### Work to be completed:
A single number is the whole answer: the count of lines in the records where "change" occurs.

### Exercise data:
(** A counter update that adds [n] to the outcomes. *)
Definition adds (n : Z) (f : counters -> counters) : Prop :=
  forall c, u64 (outcomes (snapshot (f c))) = u64 (outcomes (snapshot c) + n) /\ clients (f c) = clients c.

Lemma gauge_put s addr c :
  clients (v4 (put_family s addr c)) + clients (v6 (put_family s addr c))
  = clients (v4 s) + clients (v6 s) + (clients c - clients (family s addr)).
Proof. unfold put_family, family. destruct (Is4 _); cbn; lia. Qed.

Lemma count_acct addr n f s : adds n f -> acct addr n s (count addr f s).
Proof.
  intros Hf. unfold acct, requests, count.
  change (sv_stats (s <| sv_stats := put_family (sv_stats s) addr (f (family (sv_stats s) addr)) |>))
    with (put_family (sv_stats s) addr (f (family (sv_stats s) addr))).
  destruct (Hf (family (sv_stats s) addr)) as [H1 H2].
  rewrite family_put, other_put, !Requests_outcomes, H1. split; [by rewrite u64_add_l|]. split; [done|].
  unfold gauge. cbn [sv_stats sv_h set]. rewrite gauge_put, H2. f_equal. lia.
Qed.

Lemma incr_wraps x : exists k, incr x = x + 1 + k * 2 ^ 64.
Proof. apply (addu_wraps x 1). Qed.

(** Incrementing one outcome counter, or none. *)
Ltac adds_tac :=
  let c := fresh "c" in
  intros c; split; [|reflexivity]; unfold outcomes, snapshot; cbn;
  match goal with |- context [incr ?x] =>
    let k := fresh in let E := fresh in
    destruct (incr_wraps x) as [k E]; rewrite E; clear E; apply (u64_shift k); lia
  end.

Lemma adds_outcome :
  adds 1 (fun c => c <| badVersion := incr (badVersion c) |>) /\
  adds 1 (fun c => c <| malformed := incr (malformed c) |>) /\
  (forall i, adds 1 (fun c => (c <| nonClient := incr (nonClient c) |>) <| modes := incr_at i (modes c) |>)) /\
  adds 1 (fun c => c <| martian := incr (martian c) |>) /\
  adds 1 (fun c => c <| denied := incr (denied c) |>) /\
  adds 1 (fun c => c <| badAuth := incr (badAuth c) |>) /\
  adds 1 (fun c => c <| rateLimited := incr (rateLimited c) |>) /\
  adds 1 (fun c => c <| oversize := incr (oversize c) |>) /\
  (forall t, adds 1 (fun c => (c <| served := incr (served c) |>) <| lastServed := event_store (lastServed c) t |>)).
Proof. repeat apply conj; intros; adds_tac. Qed.
(** ** The receive buffer *)

(** Halving reaches the floor within the fuel, and every size but the last was
    refused for capacity. *)
Lemma set_read_buffer_spec kernel fuel size :
  size < 2 ^ (Z.of_nat fuel + 15) -> (0 < fuel)%nat ->
  exists tried ok, set_read_buffer fuel kernel size = Some (tried, ok) /\
    exists front final, tried = front ++ [final] /\ minRecvBuffer <= final /\
      Forall (fun x => minRecvBuffer < x /\ kernel x = Refused) front /\
      head tried = Some (Z.max size minRecvBuffer) /\
      (ok = true <-> kernel final = Granted) /\
      (kernel final = Refused -> final = minRecvBuffer).
Proof.
  revert size. induction fuel as [|fuel IH]; intros size Hs Hf; [lia|]. cbn [set_read_buffer].
  set (sz := if size <? minRecvBuffer then minRecvBuffer else size).
  assert (sz = Z.max size minRecvBuffer) as Hz by (unfold sz; case_goal; bool_step; lia).
  rewrite <- Hz. clearbody sz.
  destruct (kernel sz) eqn:Ek.
  - exists [sz], true. split; [done|]. exists [], sz. repeat split; (done || lia || congruence || constructor).
  - destruct (sz =? minRecvBuffer) eqn:Em; bool_step.
    + exists [sz], false. split; [done|]. exists [], sz. repeat split; (done || lia || congruence || constructor).
    + unfold minRecvBuffer in *.
      assert (Z.quot sz 2 < 2 ^ (Z.of_nat fuel + 15)) as Hlt.
      { rewrite Z.quot_div_nonneg by lia. apply Z.div_lt_upper_bound; [lia|].
        replace (Z.of_nat (S fuel) + 15) with (Z.of_nat fuel + 15 + 1) in Hs by lia.
        rewrite Z.pow_add_r in Hs by lia. lia. }
      destruct fuel as [|fuel].
      { change (2 ^ (Z.of_nat 1 + 15)) with 65536 in Hs. lia. }
      destruct (IH (Z.quot sz 2) Hlt ltac:(lia)) as (tried & ok & E & front & final & -> & H1 & H2 & H3 & H4 & H5).
      rewrite E. cbn [mbind option_bind]. eexists _, ok. split; [done|].
      exists (sz :: front), final. repeat split; try done; try apply H4.
      constructor; [split; [lia|done]|done].
  - exists [sz], false. split; [done|]. exists [], sz. repeat split; (done || lia || congruence || constructor).
Qed.

(** The receive buffer negotiation terminates and asks for the floor
    before giving up.  For any kernel, the requests end; each one but the last
    was refused for capacity and was above the floor; the outcome is that of
    the last; and if the last was refused for capacity too, it was the
    documented minimum, so a size the kernel grants at the floor is never
    missed. *)
Theorem read_buffer_terminates kernel want :
  0 < want ->
  exists tried ok, setReadBuffer kernel want = Some (tried, ok) /\
    exists front final, tried = front ++ [final] /\ minRecvBuffer <= final /\
      Forall (fun x => minRecvBuffer < x /\ kernel x = Refused) front /\
      head tried = Some (Z.max want minRecvBuffer) /\
      (ok = true <-> kernel final = Granted) /\
      (kernel final = Refused -> final = minRecvBuffer).
Proof.
  intros Hw. apply set_read_buffer_spec; [|lia].
  apply Z.lt_le_trans with (2 ^ Z.succ (Z.log2 want)); [by apply Z.log2_spec|].
  apply Z.pow_le_mono_r; [lia|]. pose proof (Z.log2_nonneg want). lia.
Qed.

(** 100000 bytes where the kernel stops at 65536. *)
Lemma read_buffer_terminates_witness :
  exists tried ok, setReadBuffer (fun x => if x <=? 65536 then Granted else Refused) 100000 = Some (tried, ok) /\
    tried = [100000; 65536] /\ ok = true.
Proof.
  destruct (read_buffer_terminates (fun x => if x <=? 65536 then Granted else Refused) 100000 ltac:(lia))
    as (tried & ok & E & _).
  exists tried, ok. split; [exact E|]. vm_compute in E. injection E as <- <-. split; reflexivity.
Defined.

(** The 32-bit drop counter wraps; a difference of readings is what was
    dropped between them. *)
Lemma overflowDelta_wraps previous n :
  in_u 32 previous -> in_u 32 n -> overflowDelta previous true (u32 (previous + n)) = n.
Proof.
  intros Hp Hn. unfold overflowDelta. unfold wrapu. rewrite Zminus_mod_idemp_l.
  replace (previous + n - previous) with n by lia. by apply wrapu_id.
Qed.
Definition run_turn (n : NTP) (t : turn) : option (NTP * list Measurement) :=
  if n_denied n then Some (n, [])
  else
    '(n, resolved) ← ensureResolved n (tu_lookup t) (tu_cancelled t);
    if negb resolved then
      if tu_cancelled t then Some (n, [])
      else
        let n := miss n in
        Some (n, [emit n (pe_now (tu_miss t)) None (pe_genEmit (tu_miss t)) false])
    else if c_IBurst (n_cfg n) && (n_reach n =? 0) then
      burst burstCount (n <| n_kissedRate := false |>) (tu_polls t)
    else
      match tu_polls t with
      | [] => Some (n, [])
      | (s, pe) :: _ =>
          '(n, m) ← pollOnce n s pe;
          Some (n, match m with None => [] | Some m => [m] end)
      end.


End Poll.

(** ** The poll policy *)

(** The poll exponent stays between the floor (the configured minimum and any
    RATE demand) and the association's maximum, which a remote demand can
    raise to 13 at most. *)
Record poll_ok (n : NTP) : Prop := {
  po_cfg : MinPoll <= c_PollMin (n_cfg n) <= c_PollMax (n_cfg n) /\ c_PollMax (n_cfg n) <= MaxPoll;
  po_eff : c_PollMax (n_cfg n) <= n_effPollMax n <= Z.max maxRemoteBackoffPoll (c_PollMax (n_cfg n));
  po_kod : 0 <= n_kodMinPoll n <= n_effPollMax n;
  po_poll : pollFloor n <= n_poll n <= n_effPollMax n
}.

(** The fields the policy is about. *)
Definition same_policy (n n' : NTP) : Prop :=
  n_cfg n' = n_cfg n /\ n_effPollMax n' = n_effPollMax n /\ n_kodMinPoll n' = n_kodMinPoll n /\ n_poll n' = n_poll n.

Lemma same_policy_ok n n' : same_policy n n' -> poll_ok n -> poll_ok n'.
Proof.
  intros (H1 & H2 & H3 & H4) [P1 P2 P3 P4]. unfold pollFloor in P4.
  constructor; unfold pollFloor; rewrite ?H1, ?H2, ?H3, ?H4; done.
Qed.

Lemma pollFloor_max n : pollFloor n = Z.max (c_PollMin (n_cfg n)) (n_kodMinPoll n).
Proof. unfold pollFloor. case_goal; bool_step; lia. Qed.

(** What an operation does to the demand: it keeps the peer, and does not
    lower what that peer asked for. *)
Definition keeps_demand (n n' : NTP) : Prop :=
  n_cfg n' = n_cfg n /\ n_addr n' = n_addr n /\ n_haveAddr n' = n_haveAddr n /\ n_kodMinPoll n <= n_kodMinPoll n' /\
  n_addrs n' = n_addrs n /\ n_addrIndex n' = n_addrIndex n.

(** Reading a field after updates of other fields. *)
Ltac fields :=
  cbn [n_cfg n_precision n_filter n_resetRequested n_info n_addr n_addrs n_addrIndex n_haveAddr n_resolveFailing n_reach n_poll n_consecutiveTimeouts n_consecutiveMisses n_consecutiveErrs n_denied n_kodMinPoll n_effPollMax n_kissedRate n_meta n_metaNext n_lastStratum n_haveStratum n_liveLeap n_liveLeapAt n_badAuthSeen n_bogusSeen n_staleSeen set].

Ltac fields_all :=
  cbn [n_cfg n_precision n_filter n_resetRequested n_info n_addr n_addrs n_addrIndex n_haveAddr n_resolveFailing n_reach n_poll n_consecutiveTimeouts n_consecutiveMisses n_consecutiveErrs n_denied n_kodMinPoll n_effPollMax n_kissedRate n_meta n_metaNext n_lastStratum n_haveStratum n_liveLeap n_liveLeapAt n_badAuthSeen n_bogusSeen n_staleSeen set] in *.

(** Goals about fields an operation does not touch. *)
Ltac frame_field :=
  lazymatch goal with
  | |- _ = _ =>
      repeat match goal with n : NTP |- _ => destruct n end; fields_all; first [reflexivity | assumption | congruence]
  | |- _ => fields; first [lia | assumption]
  end.

Ltac frame :=
  repeat match goal with H : _ /\ _ |- _ => destruct H end;
  repeat lazymatch goal with
  | |- same_policy _ _ => unfold same_policy
  | |- keeps_demand _ _ => unfold keeps_demand
  end;
  unfold show_state, resetEndpointState, updateInfo; repeat apply conj; frame_field.

Ltac policy := unfold MinPoll, MaxPoll, maxRemoteBackoffPoll in *; rewrite ?pollFloor_max in *; repeat apply conj; fields; lia.

Lemma i8_small x : -128 <= x < 128 -> i8 x = x.
Proof. intros H. apply wraps_id; [lia|]. unfold in_s. cbn. lia. Qed.

Lemma keeps_demand_trans n1 n2 n3 : keeps_demand n1 n2 -> keeps_demand n2 n3 -> keeps_demand n1 n3.
Proof. intros (? & ? & ? & ? & ? & ?) (? & ? & ? & ? & ? & ?). repeat split; (congruence || lia). Qed.

Lemma reset_poll_ok n : poll_ok n -> poll_ok (resetEndpointState n).
Proof.
  intros [P1 P2 P3 P4]. unfold resetEndpointState. constructor; rewrite ?pollFloor_max in *; fields; policy.
Qed.

Lemma useAddr_poll_ok n a : poll_ok n -> poll_ok (useAddr n a).
Proof.
  intros Hp. unfold useAddr. case_goal; [done|].
  apply (same_policy_ok (resetEndpointState (n <| n_addr := a |> <| n_haveAddr := true |>))); [frame|].
  apply reset_poll_ok. apply (same_policy_ok n); [frame|done].
Qed.

Lemma miss_poll_ok n : poll_ok n -> poll_ok (miss n).
Proof.
  intros Hp. unfold miss.
  match goal with |- poll_ok (show_state (if ?b then ?x else ?y)) => set (c := b); set (n1 := y) end.
  assert (poll_ok n1) as P1 by (apply (same_policy_ok n); [unfold n1; frame|done]).
  assert (c = true -> n_poll n1 < n_effPollMax n1) as Hc.
  { unfold c. intros E. apply andb_true_iff in E as [_ E]. by apply Z.ltb_lt in E. }
  clearbody c n1. destruct c; [|apply (same_policy_ok n1); [frame|done]].
  apply (same_policy_ok (n1 <| n_poll := i8 (n_poll n1 + 1) |>)); [frame|].
  specialize (Hc eq_refl). destruct P1 as [Q1 Q2 Q3 Q4].
  assert (i8 (n_poll n1 + 1) = n_poll n1 + 1) as E.
  { apply i8_small. unfold MinPoll, MaxPoll, maxRemoteBackoffPoll in *. rewrite pollFloor_max in Q4. lia. }
  constructor; rewrite ?pollFloor_max in *; fields; rewrite ?E; lia.
Qed.

Lemma miss_keeps n : keeps_demand n (miss n).
Proof. unfold miss. case_goal; frame. Qed.

Lemma miss_effect n : n_effPollMax (miss n) = n_effPollMax n /\ n_denied (miss n) = n_denied n.
Proof. unfold miss. case_goal; frame. Qed.

Lemma if_max a b : (if a <? b then b else a) = Z.max a b.
Proof. case_goal; bool_step; lia. Qed.

Lemma if_min a b : (if a <? b then a else b) = Z.min a b.
Proof. case_goal; bool_step; lia. Qed.

(** The demand is at least one step beyond the current poll, unless capped. *)
Lemma rate_demand_spec n pkt want eff :
  poll_ok n -> in_s 8 (Poll pkt) -> rate_demand n pkt = (want, eff) ->
  n_effPollMax n <= eff <= Z.max maxRemoteBackoffPoll (c_PollMax (n_cfg n)) /\
  want <= eff /\ pollFloor n <= want /\
  want = Z.max (c_PollMin (n_cfg n)) (Z.min (Z.max maxRemoteBackoffPoll (c_PollMax (n_cfg n)))
           (Z.max (n_poll n + 1) (Poll pkt))).
Proof.
  intros [P1 P2 P3 P4] Hp. unfold rate_demand. rewrite i8_small by policy. cbv zeta.
  rewrite !if_max, !if_min. unfold clampPoll. intros E. apply pair_equal_spec in E as [<- <-].
  unfold maxRemoteBackoffPoll, MinPoll, MaxPoll in *. rewrite pollFloor_max in *.
  repeat (case_goal; bool_step); lia.
Qed.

### Result of this task:
2